Description: Implementations of Large Language Model (LLM) watermarking algorithms—specifically KGW (Kirchenbauer et al.), Semantic Invariant Robust (SIR) Watermark, Entropy-based Text Watermarking (EWD), and Unbiased Watermarking—are vulnerable to watermark stripping via adversarial text perturbation. When watermarked text generated by models such as OPT-1.3B is subjected to automated paraphrasing or back-translation (e.g., English $\to$ French $\to$ English), the embedded statistical signals are disrupted while preserving semantic content. This degradation reduces detection performance significantly, in some cases dropping Receiver Operating Characteristic (ROC) Area Under the Curve (AUC) scores from near-perfect (>0.95) to near-random (~0.52), allowing machine-generated content to bypass authorship detection systems.

Examples: The following methodologies demonstrate the stripping of watermarks as validated in the MarkLLM pipeline environment:

1. Back-Translation Attack (Most Effective against KGW/Unbiased):

• Step 1: Generate watermarked text using the KGW algorithm on an OPT-1.3B model. Initial detection AUC is approximately 0.95.
• Step 2: Use a Multilingual LLaMA-3-8B model to translate the text from English to French.
• Step 3: Translate the French output back to English using the same model.
• Result: The KGW watermark detection AUC drops to 0.52, rendering the watermark effectively undetectable. The Unbiased watermark similarly drops from 0.97 to 0.59.

2. Paraphrasing Attack (Most Effective against SIR):

• Step 1: Generate watermarked text using the SIR algorithm. Initial detection AUC is approximately 0.99.
• Step 2: Process the text using LLaMA-3-8B-Instruct with a prompt instructing the model to rephrase the content while preserving meaning.
• Result: The SIR watermark detection AUC drops to 0.64.

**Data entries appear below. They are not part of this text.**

(** The tests of a run that succeeded. *)
Ltac test_facts := repeat match goal with
  | H : bool_decide _ = false |- _ => apply bool_decide_eq_false in H
  | H : bool_decide _ = true |- _ => apply bool_decide_eq_true in H
  | H : negb _ = false |- _ => apply negb_false_iff in H
  | H : (_ <=? _) = false |- _ => apply Z.leb_gt in H
  | H : (_ <? _) = false |- _ => apply Z.ltb_ge in H
  | H : _ || _ = false |- _ => apply orb_false_iff in H as [? ?]
  | H : on_avs _ _ = (Ok _, _) |- _ => apply on_avs_Ok in H
  end.

Section Steps.
Context {sdk : Sdk} {chain : ChainSdk} {avs : AvsSdk} {R : Type} {peers : AvsPeers R}.
Context {laws : SdkLaws sdk} {al : AddressLaws sdk chain} {avsl : AvsSdkLaws avs}.
Abbreviation Y := (AvsExt R).
Abbreviation X := (OperatorExt Y).
Implicit Types (a : AssetsState) (x : X).
#[local] Existing Instance avs_others.
Context (ChainID : string).

(** ** What a method of the registry writes *)

Lemma register_avs_Ok a params info id epoch x u x' :
  register_avs ChainID a params info id epoch x = (Ok u, x') →
  info = None ∧
  av_AvsAddress (GetAVSInfoByTaskAddress (Address_Hex (ap_TaskAddress params)) (x_avs x)) = EmptyString ∧
  x_avs x' = set_avsInfos (insert (HexToAddress (lower_hex (ap_AvsAddress params)))
    (new_avs ChainID params id epoch)) (x_avs x).
Proof.
  unfold register_avs, ValidateAssetIDs. intros Hrun. go_inv. destruct info; [done|].
  match goal with H : negb _ = false |- _ => apply negb_false_iff, bool_decide_eq_true in H end.
  apply on_avs_Ok in Hrun4. by apply modify_Ok in Hrun4.
Qed.

Lemma deregister_avs_Ok params info x u x' :
  deregister_avs params info x = (Ok u, x') →
  x_avs x' = set_avsInfos (delete (HexToAddress (Address_Hex (ap_AvsAddress params)))) (x_avs x).
Proof.
  unfold deregister_avs. destruct info as [info|]; [|done]. intros Hrun. go_inv.
  match goal with H : on_avs _ _ = _ |- _ => apply on_avs_Ok in H end.
  unfold DeleteAVSInfo in *. go_inv. done.
Qed.

Lemma update_assets_Ok a params info x u x' :
  update_assets a params info x = (Ok u, x') → x_avs x' = x_avs x.
Proof.
  unfold update_assets, ValidateAssetIDs. destruct (ap_AssetIDs params); intros Hrun; go_inv; [|done].
  destruct (HasAVSAssetsPerEpoch _ _); go_inv; done.
Qed.

Lemma update_avs_Ok a params info epoch x u x' :
  update_avs a params info epoch x = (Ok u, x') →
  ∃ old, info = Some old ∧
  let user := av_AvsAddress (GetAVSInfoByTaskAddress (Address_Hex (ap_TaskAddress params)) (x_avs x)) in
  (user = EmptyString ∨ user = av_AvsAddress old) ∧
  x_avs x' = set_avsInfos (insert (HexToAddress (Address_Hex (ap_AvsAddress params)))
    (updated_avs params epoch old)) (x_avs x).
Proof.
  unfold update_avs. destruct info as [old|]; [|done]. intros Hrun. go_inv. exists old. split; [done|].
  match goal with H : update_assets _ _ _ _ = _, H' : on_avs _ _ = _ |- _ =>
    apply update_assets_Ok in H; apply on_avs_Ok, modify_Ok in H'; rewrite H in H' end.
  split; [|done].
  match goal with H : negb _ && negb _ = false |- _ =>
    apply andb_false_iff in H as [H|H]; apply negb_false_iff, bool_decide_eq_true in H end;
    [by left|by right].
Qed.

Lemma inv_infos s f : avs_inv s → infos_inv (f (avsInfos s)) → avs_inv (set_avsInfos f s).
Proof. intros [_ Ht Hp Hr Hc Hd] Hi. split; try done. by apply (results_mono s). Qed.

(** The addresses of the parameters are [common.Address] values. *)
Definition params_wf (params : AVSRegisterOrDeregisterParams) : Prop :=
  is_address (ap_AvsAddress params) ∧ is_address (ap_TaskAddress params).

Lemma new_avs_wf params id epoch :
  params_wf params → avs_wf (ap_AvsAddress params) (new_avs ChainID params id epoch).
Proof. intros [Ha Ht]. split; [done|apply lower_hex_lower|]. by exists (ap_TaskAddress params). Qed.

Lemma updated_avs_task params epoch info :
  av_TaskAddress (updated_avs params epoch info) = lower_hex (ap_TaskAddress params).
Proof. cbn. by rewrite bool_decide_false by apply Address_Hex_nonempty. Qed.

Lemma updated_avs_wf params epoch info :
  params_wf params → avs_wf (ap_AvsAddress params) (updated_avs params epoch info).
Proof.
  intros [Ha Ht]. split; [done..|]. exists (ap_TaskAddress params). split; [done|apply updated_avs_task].
Qed.

Lemma UpdateAVSInfo_Ok a params x u x' :
  params_wf params → avs_inv (x_avs x) → avs_UpdateAVSInfo ChainID a params x = (Ok u, x') →
  avs_inv (x_avs x') ∧ ∃ f, x_avs x' = set_avsInfos f (x_avs x).
Proof.
  intros Hwf Hinv. pose proof Hwf as [Ha Ht]. unfold avs_UpdateAVSInfo. rewrite HexToAddress_Hex by done.
  intros Hrun. go_inv. destruct (GetEpochInfo _ _) as [epoch|]; [|done].
  destruct (ap_Action params =? RegisterAction); [|destruct (ap_Action params =? DeRegisterAction);
    [|destruct (ap_Action params =? UpdateAction); [|done]]].
  - apply register_avs_Ok in Hrun2 as (Hnone & Huser & ->). rewrite HexToAddress_lower_hex by done.
    split; [|by eexists]. apply inv_infos; [done|]. eapply infos_inv_insert;
      [apply Hinv|by apply new_avs_wf|done|done|].
    destruct (by_task_none _ _ (ai_infos _ Hinv) Ht Huser) as [->|Hno]; [by left|right].
    intros k' i' Hi' Heq. by destruct (Hno _ _ Hi').
  - apply deregister_avs_Ok in Hrun2 as ->. rewrite HexToAddress_Hex by done.
    split; [|by eexists]. apply inv_infos; [done|]. apply infos_inv_delete, Hinv.
  - apply update_avs_Ok in Hrun2 as (old & Hold & Huser & ->). rewrite HexToAddress_Hex by done.
    split; [|by eexists]. apply inv_infos; [done|]. eapply infos_inv_insert;
      [apply Hinv|by apply updated_avs_wf|done|apply updated_avs_task|].
    eapply by_task_free; [apply Hinv|done|done|done].
Qed.

Lemma RegisterAVSWithChainID_Ok a params x r x' :
  is_address (ap_TaskAddress params) → avs_inv (x_avs x) →
  avs_RegisterAVSWithChainID ChainID a params x = (Ok r, x') →
  avs_inv (x_avs x') ∧ avs_grows (x_avs x) (x_avs x') ∧ taskResults (x_avs x') = taskResults (x_avs x).
Proof.
  intros Ht Hinv. unfold avs_RegisterAVSWithChainID.
  destruct (bool_decide _); [done|]. intros Hrun. go_inv.
  destruct (avs_IsAVS _ _); go_inv; [done|].
  match goal with H : on_peers _ _ = _ |- _ => apply on_peers_Ok in H as Hx end. rewrite <-Hx in Hinv.
  match goal with H : avs_UpdateAVSInfo _ _ _ _ = _ |- _ =>
    apply UpdateAVSInfo_Ok in H as [Hinv' [f Hf]]; [|split; [exact (address_length _)|exact Ht]|done] end.
  match goal with H : on_avs _ _ = _ |- _ => apply on_avs_Ok, modify_Ok in H as -> end.
  rewrite Hx in Hf. rewrite Hf in Hinv' |- *.
  split; [|split; [split; cbn; try done; eauto using same_task_refl|done]].
  - destruct Hinv'. split; try done; [by apply (results_mono (set_avsInfos f (x_avs x)))|].
    apply map_Forall_insert_2; [exact (address_length _)|done].
  - apply dom_insert_subseteq.
Qed.

(** ** What a method of the tasks writes *)

Lemma by_task_owner s t :
  av_AvsAddress (GetAVSInfoByTaskAddress (Address_Hex t) s) ≠ EmptyString → t ≠ zero_address.
Proof. intros Hne ->. by destruct (by_task_found s _ Hne) as (_ & _ & _ & ?). Qed.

Impact: This vulnerability allows malicious actors to mass-produce LLM-generated content that evades detection filters. This facilitates the undetected spread of disinformation, academic dishonesty (plagiarism), spam, and copyright infringement by stripping attribution markers from AI-generated text. The attack requires only access to standard, open-weights commodity LLMs (e.g., LLaMA-3) to execute the stripping process.

Affected Systems:

• Algorithms: KGW (Kirchenbauer et al., 2024), SIR (Liu et al., 2024a), EWD (Lu et al., 2024), and Unbiased Watermarking (Hu et al., 2024).
• Frameworks: Systems implementing these algorithms, such as the MarkLLM pipeline.
• Models: Watermarking layers applied to models like Facebook OPT-1.3B, LLaMA, and others using logit-based or sampling-based watermarking.

Mitigation Steps:

• Algorithm Selection: Deploy "Unbiased Watermarking" for environments where paraphrasing is the primary threat, as it retains higher robustness (AUC 0.87) compared to SIR (AUC 0.64) under paraphrasing attacks.
• Linguistic Complexity Enforcement: Watermarking signals are statistically more robust in texts with higher linguistic richness. Prefer embedding watermarks in outputs with longer average sentence lengths and higher word counts, as these features correlate strongly with detection success ($r=0.91$ and $r=0.83$ respectively).
• Sentiment Awareness: Be aware that texts with highly positive sentiment are significantly less robust to watermark stripping ($r=-0.75$ correlation between positive sentiment and AUC). Detection thresholds may need adjustment for positive-tone content.
• Defense-in-Depth: Do not rely solely on current logit-based watermarking for critical attribution, as Back Translation attacks degrade all tested methods to near-chance performance. Combine watermarking with other stylometric detection methods.